Under a newly proposed law, dubbed the “Online Safety Bill,” which is described as the “flagship legislation to combat abuse and hatred on the internet,” British citizens who create “knowingly false communication” could face up to two years in prison.
As previously detailed by Rebel News, a draft of the bill showed that social media companies and search engines will be required to remove “harmful content” that has “a significant adverse … psychological impact on an adult of ordinary sensibilities.”
The bill, if passed, would create a two-tiered system in which journalists are afforded speech rights unavailable to anyone else who uses the Internet.

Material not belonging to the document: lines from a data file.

(** The tunable arguments of a call *)
Record knobs := {
  decay_lambda : spec_float;
  default_author_trust : spec_float;
  sensitive_min_confidence : spec_float;
  sensitive_rank_delta : spec_float;
}.

Section resolver.
Context (exp : spec_float → spec_float).

Definition freshness_factor (now : Z) (lambda : spec_float) (c : FactCandidate) : spec_float :=
  let hours_since := f_max (f_of_Z 0)
        (f_div (f_div (f_of_Z (now - fc_created_at c)) (f_of_Z 1000000)) (f_of_Z 3600)) in
  exp (f_mul (f_neg lambda) hours_since).

Definition score (now : Z) (k : knobs) (c : FactCandidate) : RankedCandidate :=
  let trust := default (default_author_trust k) (fc_author_trust c) in
  let freshness := freshness_factor now (decay_lambda k) c in
  {| candidate := c; rank := f_round 6 (f_mul (f_mul (fc_confidence c) freshness) trust);
     rc_freshness_factor := f_round 6 freshness; effective_author_trust := f_round 6 trust |}.

Definition hash_key (r : RankedCandidate) : string := default "" (fc_content_hash (candidate r)).

(** [key(a) < key(b)]: rank and time descending, then the hash *)
Definition key_lt (a b : RankedCandidate) : bool :=
  if f_lt (rank b) (rank a) then true
  else if f_lt (rank a) (rank b) then false
  else if (fc_created_at (candidate b) <? fc_created_at (candidate a))%Z then true
  else if (fc_created_at (candidate a) <? fc_created_at (candidate b))%Z then false
  else String.ltb (hash_key a) (hash_key b).

Definition sort_by_key : list RankedCandidate → list RankedCandidate := sort_by key_lt.

Definition _rank_candidates (now : Z) (k : knobs) (cs : list FactCandidate) : list RankedCandidate :=
  sort_by_key (map (score now k) cs).

(** One turn of the loop over the rivals of the top candidate *)
Definition rivals (k : knobs) (top other : RankedCandidate) : bool :=
  negb (f_lt (fc_confidence (candidate other)) (sensitive_min_confidence k)) &&
  negb (String.eqb (fc_content (candidate other)) (fc_content (candidate top))) &&
  f_le (f_abs (f_sub (rank top) (rank other))) (sensitive_rank_delta k).

Definition _has_high_confidence_conflict (k : knobs) (ranked : list RankedCandidate) : bool :=
  match ranked with
  | top :: ((_ :: _) as others) =>
      if f_lt (fc_confidence (candidate top)) (sensitive_min_confidence k) then false
      else existsb (rivals k top) others
  | _ => false
  end.

Definition is_active (c : FactCandidate) : bool := bool_decide (fc_record_state c = ACTIVE).

Definition resolve_fact (mode : ReadMode) (now : Z) (k : knobs) (candidates : list FactCandidate) : FactResolution :=
  let ranked := _rank_candidates now k (filter (λ c, is_active c = true) candidates) in
  let conflict := _has_high_confidence_conflict k ranked in
  match mode, ranked with
  | AUDIT, _ =>
      {| fr_mode := mode; chosen := None; fr_candidates := _rank_candidates now k candidates;
         requires_hitl := false; conflict_detected := conflict |}
  | _, [] =>
      {| fr_mode := mode; chosen := None; fr_candidates := []; requires_hitl := false; conflict_detected := false |}
  | _, winner :: _ =>
      if bool_decide (mode = SENSITIVE) && conflict then
        {| fr_mode := mode; chosen := None; fr_candidates := ranked; requires_hitl := true; conflict_detected := true |}
      else
        {| fr_mode := mode; chosen := Some (candidate winner); fr_candidates := ranked; requires_hitl := false;
           conflict_detected := conflict |}
  end.

(** ** The service *)

Record FactResolutionRequest := {
  fq_mode : ReadMode;
  fq_include_states : list RecordState;
  fq_sensitive_min_confidence : spec_float;
  fq_sensitive_rank_delta : spec_float;
}.

Record RankedCandidateOut := {
  ro_memory : MemoryRecord;
  ro_rank : spec_float;
  ro_similarity : spec_float;
  ro_freshness_factor : spec_float;
  ro_effective_author_trust : spec_float;
}.

Record FactResolutionResponse := {
  fp_mode : ReadMode;
  fp_chosen : option MemoryRecord;
  fp_candidates : list RankedCandidateOut;
  fp_requires_hitl : bool;
  fp_conflict_detected : bool;
}.

(** The lifecycle states that the search is asked for *)
Definition search_states (q : FactResolutionRequest) : list RecordState :=
  match fq_mode q, fq_include_states q with
  | AUDIT, [] => [ACTIVE; SUPERSEDED; HISTORICAL]
  | _, states => states
  end.

Context (float_of : pyfloat → spec_float) (created_at : uuid → Z) (trust_by_agent : uuid → option spec_float).

Definition candidate_of (r : MemoryRecord * spec_float) : FactCandidate := {|
  fc_memory_id := memory_id r.1; fc_content := content r.1; fc_confidence := float_of (confidence r.1);
  fc_author_did := author_did r.1; fc_author_trust := source_agent_id r.1 ≫= trust_by_agent;
  fc_record_state := record_state r.1; fc_content_hash := content_hash r.1;
  fc_created_at := created_at (memory_id r.1); fc_similarity := r.2 |}.

(** [{r.memory.memory_id: ... for r in search_results}]: the last one counts. *)
Definition by_id (results : list (MemoryRecord * spec_float)) (id : uuid) : option (MemoryRecord * spec_float) :=
  snd <$> list_find (λ r, memory_id r.1 = id) (reverse results).

Definition ranked_out (results : list (MemoryRecord * spec_float)) (c : RankedCandidate) : option RankedCandidateOut :=
  r ← by_id results (fc_memory_id (candidate c));
  Some {| ro_memory := r.1; ro_rank := rank c; ro_similarity := r.2; ro_freshness_factor := rc_freshness_factor c;
          ro_effective_author_trust := effective_author_trust c |}.

(** [results] is what the search found for the request, [now] the clock. *)
Definition service_resolve_fact (q : FactResolutionRequest) (results : list (MemoryRecord * spec_float)) (now : Z)
    : FactResolutionResponse :=
  match results with
  | [] => {| fp_mode := fq_mode q; fp_chosen := None; fp_candidates := []; fp_requires_hitl := false;
             fp_conflict_detected := false |}
  | _ =>
      let k := {| decay_lambda := _DEFAULT_FRESHNESS_LAMBDA; default_author_trust := _DEFAULT_AUTHOR_TRUST;
                  sensitive_min_confidence := fq_sensitive_min_confidence q;
                  sensitive_rank_delta := fq_sensitive_rank_delta q |} in
      let resolution := resolve_fact (fq_mode q) now k (map candidate_of results) in
      {| fp_mode := fr_mode resolution;
         fp_chosen := chosen resolution ≫= λ c, fst <$> by_id results (fc_memory_id c);
         fp_candidates := omap (ranked_out results) (fr_candidates resolution);
         fp_requires_hitl := requires_hitl resolution; fp_conflict_detected := conflict_detected resolution |}
  end.
End resolver.

(** ** The order of the candidates *)

Definition key_le (a b : RankedCandidate) : Prop := key_lt b a = false.

Definition comparable (r : RankedCandidate) : Prop := is_nan (rank r) = false.

(** Lexicographically: the rank decides, then the time, then the hash. *)
Lemma key_le_iff a b :
  comparable a → comparable b →
  key_le a b ↔
  f_le (rank b) (rank a) = true ∧
  (f_le (rank a) (rank b) = true →
   (fc_created_at (candidate b) ≤ fc_created_at (candidate a))%Z ∧
   ((fc_created_at (candidate a) ≤ fc_created_at (candidate b))%Z → String.leb (hash_key a) (hash_key b) = true)).
Proof.
  unfold key_le, key_lt, comparable. intros Ha Hb. rewrite !f_lt_le, str_ltb_leb by done.
  destruct (f_le (rank b) (rank a)), (f_le (rank a) (rank b)); cbn; try naive_solver.
  destruct (Z.ltb_spec (fc_created_at (candidate a)) (fc_created_at (candidate b))),
    (Z.ltb_spec (fc_created_at (candidate b)) (fc_created_at (candidate a))); try lia; try naive_solver lia.
  rewrite negb_false_iff. naive_solver lia.
Qed.

Lemma key_lt_le a b : comparable a → comparable b → key_lt a b = true → key_le a b.
Proof.
  intros Ha Hb H. apply key_le_iff; [done..|]. revert H. unfold key_lt. rewrite !f_lt_le, str_ltb_leb by done.
  destruct (f_le_total (rank a) (rank b) Ha Hb) as [E|E]; rewrite E;
    [destruct (f_le (rank b) (rank a)) eqn:E2|destruct (f_le (rank a) (rank b)) eqn:E2]; cbn; try done.
  all: destruct (Z.ltb_spec (fc_created_at (candidate b)) (fc_created_at (candidate a)));
    [intros _; split_and!; [done|lia..]|].
  all: destruct (Z.ltb_spec (fc_created_at (candidate a)) (fc_created_at (candidate b))); [done|].
  all: rewrite negb_true_iff; intros Hs; destruct (String.leb_total (hash_key a) (hash_key b)); [|congruence].
  all: split_and!; [done|]; intros _; split; [lia|done].
Qed.

Lemma key_le_trans a b c :
  comparable a → comparable b → comparable c → key_le a b → key_le b c → key_le a c.
Proof.
  intros Ha Hb Hc. rewrite !key_le_iff by done. intros [H1 H2] [H3 H4]. split; [by eapply f_le_trans|].
  intros H5. assert (f_le (rank a) (rank b) = true) as E1 by (by eapply f_le_trans).
  assert (f_le (rank b) (rank c) = true) as E2 by (by eapply f_le_trans).
  specialize (H2 E1) as [? H2]. specialize (H4 E2) as [? H4]. split; [lia|]. intros ?.
  eapply str_leb_trans; [apply H2|apply H4]; lia.
Qed.

(** Neither precedes the other: equal ranks, times and hashes, where a missing hash
    counts as the empty one *)
Definition same_key (a b : RankedCandidate) : Prop :=
  f_le (rank a) (rank b) = true ∧ f_le (rank b) (rank a) = true ∧
  fc_created_at (candidate a) = fc_created_at (candidate b) ∧ hash_key a = hash_key b.

Lemma key_le_antisym a b : comparable a → comparable b → key_le a b → key_le b a → same_key a b.
Proof.
  intros Ha Hb. rewrite !key_le_iff by done. intros [H1 H2] [H3 H4].
  destruct (H2 H3) as [? H5], (H4 H1) as [? H6]. split_and!; [done..|lia|].
  apply String.leb_antisym; [apply H5|apply H6]; lia.
Qed.

(** ** Sorting *)

Lemma sort_by_key_perm l : sort_by_key l ≡ₚ l.
Proof. apply sort_by_perm. Qed.

Lemma sort_by_key_sorted l : Forall comparable l → StronglySorted key_le (sort_by_key l).
Proof. apply sort_by_sorted; [exact key_lt_le|exact key_le_trans]. Qed.

Lemma sort_by_key_proper l l' :
  Forall comparable l → (∀ x y, x ∈ l → y ∈ l → same_key x y → x = y) →
  l ≡ₚ l' → sort_by_key l = sort_by_key l'.
Proof.
  intros Hc Hinj Hp. apply (StronglySorted_unique_strong key_le).
  - intros x y Hx Hy H1 H2. rewrite sort_by_key_perm in Hx, Hy. rewrite <-Hp in Hy.
    rewrite Forall_forall in Hc. apply Hinj; [done..|]. apply key_le_antisym; auto.
  - by apply sort_by_key_sorted.
  - apply sort_by_key_sorted. by rewrite <-Hp.
  - by rewrite !sort_by_key_perm.
Qed.

Section theorems.
Context (exp : spec_float → spec_float).

Local Abbreviation scored := (score exp).

(** The arguments at which the ranking is an order *)
Definition ranked_ok (now : Z) (k : knobs) (cs : list FactCandidate) : Prop :=
  ∀ c, c ∈ cs → is_nan (rank (scored now k c)) = false.

Definition active_only (cs : list FactCandidate) : list FactCandidate := filter (λ c, is_active c = true) cs.

#[local] Instance active_proper : Proper ((≡ₚ) ==> (≡ₚ)) active_only.
Proof. intros l l' Hp. unfold active_only. by rewrite Hp. Qed.

Lemma ranked_ok_comparable now k cs : ranked_ok now k cs → Forall comparable (map (scored now k) cs).
Proof. intros H. apply Forall_forall. intros r (c & -> & Hc)%list_elem_of_fmap. by apply H. Qed.

Lemma ranked_ok_active now k cs : ranked_ok now k cs → ranked_ok now k (active_only cs).
Proof. intros H c [_ Hc]%list_elem_of_filter. by apply H. Qed.

(** No two candidates have the same key. *)
Definition told_apart (now : Z) (k : knobs) (cs : list FactCandidate) : Prop :=
  ∀ c c', c ∈ cs → c' ∈ cs → same_key (scored now k c) (scored now k c') → c = c'.

Lemma rank_candidates_proper now k cs cs' :
  ranked_ok now k cs →
  told_apart now k cs →
  cs ≡ₚ cs' → _rank_candidates exp now k cs = _rank_candidates exp now k cs'.
Proof.
  intros Hok Hinj Hp. apply sort_by_key_proper; [by apply ranked_ok_comparable| |by rewrite Hp].
  intros r r' (c & -> & Hc)%list_elem_of_fmap (c' & -> & Hc')%list_elem_of_fmap E. by rewrite (Hinj c c').
Qed.

Lemma resolve_perm' mode now k cs cs' :
  cs ≡ₚ cs' → ranked_ok now k cs →
  told_apart now k cs →
  resolve_fact exp mode now k cs = resolve_fact exp mode now k cs'.
Proof.
  intros Hp Hok Hinj. unfold resolve_fact. fold (active_only cs) (active_only cs').
  rewrite (rank_candidates_proper now k (active_only cs) (active_only cs')); [|by apply ranked_ok_active| |by rewrite Hp].
  - by rewrite (rank_candidates_proper now k cs cs').
  - intros c c' [_ Hc]%list_elem_of_filter [_ Hc']%list_elem_of_filter. by apply Hinj.
Qed.

(** The head of the ranking is a candidate of maximal rank. *)
Lemma rank_candidates_head now k cs w rest :
  ranked_ok now k cs → _rank_candidates exp now k cs = w :: rest →
  candidate w ∈ cs ∧ w = scored now k (candidate w) ∧ w :: rest ≡ₚ map (scored now k) cs ∧
  ∀ c, c ∈ cs → f_le (rank (scored now k c)) (rank w) = true.
Proof.
  intros Hok E. assert (w :: rest ≡ₚ map (scored now k) cs) as Hp by (by rewrite <-E; apply sort_by_key_perm).
  assert (w ∈ map (scored now k) cs) as Hw by (rewrite <-Hp; left).
  pose proof (sort_by_key_sorted _ (ranked_ok_comparable now k cs Hok)) as Hs.
  unfold _rank_candidates in E. rewrite E in Hs. inversion Hs as [|? ? _ Hall]; subst.
  apply list_elem_of_fmap in Hw as (c & -> & Hc). split_and!; [done..|].
  intros c' Hc'. assert (scored now k c' ∈ scored now k c :: rest) as [->|Hr]%elem_of_cons
    by (rewrite Hp; by apply list_elem_of_fmap_2); [by apply f_le_refl, Hok|].
  rewrite Forall_forall in Hall. apply Hall, key_le_iff in Hr as [H _]; [done|by apply Hok..].
Qed.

The bill includes protections for journalistic content as well as “content of democratic importance,” effectively allowing the British government to regulate the work of journalists.
According to the Times, the law would create an offence for “knowingly false communication” to “criminalize those who send or post a message they know to be false with the intention to cause ‘emotional, psychological, or physical harm to the likely audience.’”
The paper reported:
The Department for Culture, Media & Sport has accepted recommendations from the Law Commission for crimes to be based on “likely psychological harm” rather than just “indecent” or “grossly offensive” content.
The move is likely to be met with resistance from freedom of speech campaigners.
Speaking to the publication, government sources cited anti-vaxxers as an example of those who spread false information they know to be untrue.
As described by Paul Joseph Watson on Summit News, given that British authorities “have deemed all kinds of information about the pandemic and vaccines ‘false’ that later turned out to be true. This is a chilling prospect.”
For example, claims that vaccines are not fully effective in stopping the spread of COVID-19 would have once been deemed “false,” but that position is now a proven fact.
The bill would also change the current stricter standard of “indecent” or “grossly offensive” content to the much broader definition of “harmful effect” when deciding if a post or a message is criminal.
This is more in line with UK hate speech laws that determine whether an act of hate speech or a “hate incident” has been committed not on the basis of whether or not it actually happened, but on the basis of the supposed victim feeling like they’ve been targeted.
“The new offences will include so-called “pile-ons” where a number of individuals join others in sending harassing messages to a victim on social media,” reported the Times.